Collected data
Definition isSimilar (h : heap) (source target : val) : option bool :=
  if strict_eq source target then Some true
  else if (negb (truthy source) && truthy target)
          || (truthy source && negb (truthy target)) then Some false
  else if negb (truthy source) || negb (truthy target)
          || negb (bool_decide (typeof source = TObject))
          || negb (bool_decide (typeof target = TObject)) then Some false
  else
    let sourceKeys := own_keys h source in
    let targetKeys := own_keys h target in
    let _keys := set_of [] (sourceKeys ++ targetKeys) in
    every (fun key =>
             match get_prop h source (Str key), get_prop h target (Str key) with
             | Some sourceValue, Some targetValue =>
                 if bool_decide (typeof sourceValue = TFunction)
                    && bool_decide (typeof targetValue = TFunction)
                 then Some true
                 else Some (strict_eq sourceValue targetValue)
             | _, _ => None
             end) _keys.

(** [Array.prototype.slice] with integer bounds. *)
Definition slice {T} (array : list T) (start finish : Z) : list T :=
  let len := Z.of_nat (length array) in
  let k := if (start <? 0)%Z then Z.max (len + start) 0 else Z.min start len in
  let final := if (finish <? 0)%Z then Z.max (len + finish) 0 else Z.min finish len in
  take (Z.to_nat (final - k)) (drop (Z.to_nat k) array).

(** What [move] hands back: its argument, or an array it built. *)
Inductive moved (T : Type) :=
| SameArray
| NewArray (items : list T).

Arguments SameArray {T}.
Arguments NewArray {T} items.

THE TASK
Word for word, write out the data.

WRITTEN RESPONSE
Definition isSimilar (h : heap) (source target : val) : option bool :=
  if strict_eq source target then Some true
  else if (negb (truthy source) && truthy target)
          || (truthy source && negb (truthy target)) then Some false
  else if negb (truthy source) || negb (truthy target)
          || negb (bool_decide (typeof source = TObject))
          || negb (bool_decide (typeof target = TObject)) then Some false
  else
    let sourceKeys := own_keys h source in
    let targetKeys := own_keys h target in
    let _keys := set_of [] (sourceKeys ++ targetKeys) in
    every (fun key =>
             match get_prop h source (Str key), get_prop h target (Str key) with
             | Some sourceValue, Some targetValue =>
                 if bool_decide (typeof sourceValue = TFunction)
                    && bool_decide (typeof targetValue = TFunction)
                 then Some true
                 else Some (strict_eq sourceValue targetValue)
             | _, _ => None
             end) _keys.

(** [Array.prototype.slice] with integer bounds. *)
Definition slice {T} (array : list T) (start finish : Z) : list T :=
  let len := Z.of_nat (length array) in
  let k := if (start <? 0)%Z then Z.max (len + start) 0 else Z.min start len in
  let final := if (finish <? 0)%Z then Z.max (len + finish) 0 else Z.min finish len in
  take (Z.to_nat (final - k)) (drop (Z.to_nat k) array).

(** What [move] hands back: its argument, or an array it built. *)
Inductive moved (T : Type) :=
| SameArray
| NewArray (items : list T).

Arguments SameArray {T}.
Arguments NewArray {T} items.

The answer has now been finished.